John Adams is director of research strategy at Leeds University, where they feel that the concordat has focused too strongly on outstanding high-fliers. His group has been developing an integrated approach which will address the career development of all academic staff. "One of the biggest problems facing the academic research community is that the number of permanent academic staff has remained static or fallen, while the number of staff on short-term contracts has increased enormously." To mitigate against the effects of Government cuts, universities have dramatically increased their research undertakings, increasing the number of contract staff fourfold in the last 12 years.

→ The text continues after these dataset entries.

(** The counter's part of the operator, whatever the decrement it takes for the last one seen. *)
Lemma apply_answers (n : node W) operation pid e m c self newValue lastInc lastDec :
  stores n !! pid = Some m → Map.datas m !! Avl.e_data e = Some (Avl.CounterAVLNode c) →
  Cluster.getNodeId (cluster n) = Ret self → Counter.selfNodeId c = self →
  wf c → has_slot c self → ufits 16 (OperationBody.nodeId operation) →
  0 ≤ lastInc → newValue < 2 ^ 63 → (∀ x, inc c x < 2 ^ 63 ∧ dec c x < 2 ^ 63) →
  ∃ n' r c' m', Operators.replicateCounter_apply operation pid newValue lastInc lastDec e n = Ret (n', r) ∧
    Response.isSuccessful r = true ∧
    stores n' !! pid = Some m' ∧ Map.datas m' !! Avl.e_data e = Some (Avl.CounterAVLNode c') ∧
    joined (OperationBody.flag1 operation) (OperationBody.nodeId operation) newValue c c' ∧
    joins r = Ret ((if lastInc <? inc c' self then [Join true (inc c' self) self] else []) ++
                   (if (lastDec <? dec c' self) && (0 <? dec c' self) then [Join false (dec c' self) self] else [])).
Proof.
  intros Hm Hd Hid Hself Wf Hs Hop Hli Hnv Hmax.
  destruct (onReplicationCounter_spec c (request_of operation newValue lastInc lastDec)) as (c' & Er & J);
    [done|by rewrite Hself|done|].
  pose proof (jn_wf _ _ _ _ _ J) as W'. pose proof (view_nonneg c' self W') as [V1 V2].
  assert (inc c' self < 2 ^ 63 ∧ dec c' self < 2 ^ 63) as [B1 B2].
  { rewrite (jn_inc _ _ _ _ _ J), (jn_dec _ _ _ _ _ J). destruct (Hmax self), (Hmax (OperationBody.nodeId operation)).
    destruct (Counter.isIncrement _); destruct (decide _); simpl; lia. }
  assert (Counter.selfNodeId c' = self) as Hself' by (rewrite (jn_self _ _ _ _ _ J); done).
  set (a := if lastInc <? inc c' self then inc c' self else 0).
  set (b := if lastDec <? dec c' self then dec c' self else 0).
  destruct (answer_built a b self) as (r & Eb & Hok & Hval).
  assert (ufits 16 self) as Hself16 by (rewrite <- Hself; apply Wf).
  assert (ufits 63 a ∧ ufits 63 b) as [Fa Fb].
  { unfold a, b, ufits. destruct (_ <? _), (_ <? _); lia. }
  assert (joins r = Ret ((if lastInc <? inc c' self then [Join true (inc c' self) self] else []) ++
    (if (lastDec <? dec c' self) && (0 <? dec c' self) then [Join false (dec c' self) self] else []))) as Hj.
  { rewrite (joins_answer r a b self Hval Fa Fb Hself16). unfold a, b. do 2 f_equal.
    - destruct (Z.ltb_spec lastInc (inc c' self)); [|done]. destruct (Z.ltb_spec 0 (inc c' self)); [done|lia].
    - by destruct (lastDec <? dec c' self). }
  eexists _, r, c', _. split; [|split; [exact Hok|]].
  - unfold Operators.replicateCounter_apply.
    erewrite stM_bind_Ret.
    2:{ unfold on_store, MemDbStores.getByPartitionId. rewrite Hm. cbn [of_option obind].
        unfold Map.on_counter, with_clock. cbn [Map.datas]. rewrite Hd. unfold request_of in Er. rewrite Er. reflexivity. }
    cbn beta. erewrite stM_bind_Ret.
    2:{ unfold Operators.getNodeId, reads. cbn [cluster set_store]. rewrite Hid. reflexivity. }
    cbn beta. unfold replication_response, Operators.respond, lift. rewrite Hself'.
    cbn [Counter.needsIncrementSync Counter.needsDecrementSync Counter.nIncrementToSync Counter.nDecrementToSync
         Counter.lastSeenSelfIncrement Counter.lastSeenSelfDecrement request_of].
    replace (if lastInc <? inc c' self then if lastInc <? inc c' self then inc c' self else 0 else 0) with a
      by (unfold a; destruct (lastInc <? inc c' self); reflexivity).
    replace (if lastDec <? dec c' self then if lastDec <? dec c' self then dec c' self else 0 else 0) with b
      by (unfold b; destruct (lastDec <? dec c' self); reflexivity).
    rewrite Eb. reflexivity.
  - split; [apply (lookup_insert_eq (stores n : gmap Z Map.t))|].
    cbn [Map.datas]. rewrite lookup_insert_eq. split; [done|]. split; [exact J|exact Hj].
Qed.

"It was never the intention of the research councils to fund seedcorn lecturers. They are supposed to fund science-based research activity," explains Adams, who clearly feels that universities must shoulder responsibility for the situation. While arrangements at Leeds are informal at the moment, their central plan for contract research staff is twofold. First, they encourage outstanding researchers by offering them rolling contracts that they expect, in the case of their most promising candidates, will become permanent contracts. Second, they recognise that a large proportion of contract staff are unlikely ever to land tenured posts. For these people, they offer career counselling and training courses to help identify and develop transferable skills. "A high proportion of those who start off in research see it as a natural progression towards an academic career. But doing research is a good way of developing people as problem solvers, project leaders, team members and sound all-rounders. There is a range of careers open to them," says Adams, who is looking at the core skills that researchers ought to gain, including personal presentation skills and time management.

Alerting contract staff to the reality of research to avoid disappointment may be an important aspect of career guidance. The AUT survey found that nearly 46 per cent hoped to pursue a pure academic research career, while only 16 per cent preferred a career outside academia.

As of September of this year, all universities will be forced by the concordat to consider the career management of their contract research staff. They may be looking to the model set up by the Scottish Graduate Career Programme, which has been extending the work of the universities of Strathclyde and Edinburgh, praised last year by the House of Lords select committee on science and technology. Later this year the programme will be taking its travelling roadshow around Scottish universities to give advice on career options and job search strategies, as well as identifying transferable skills.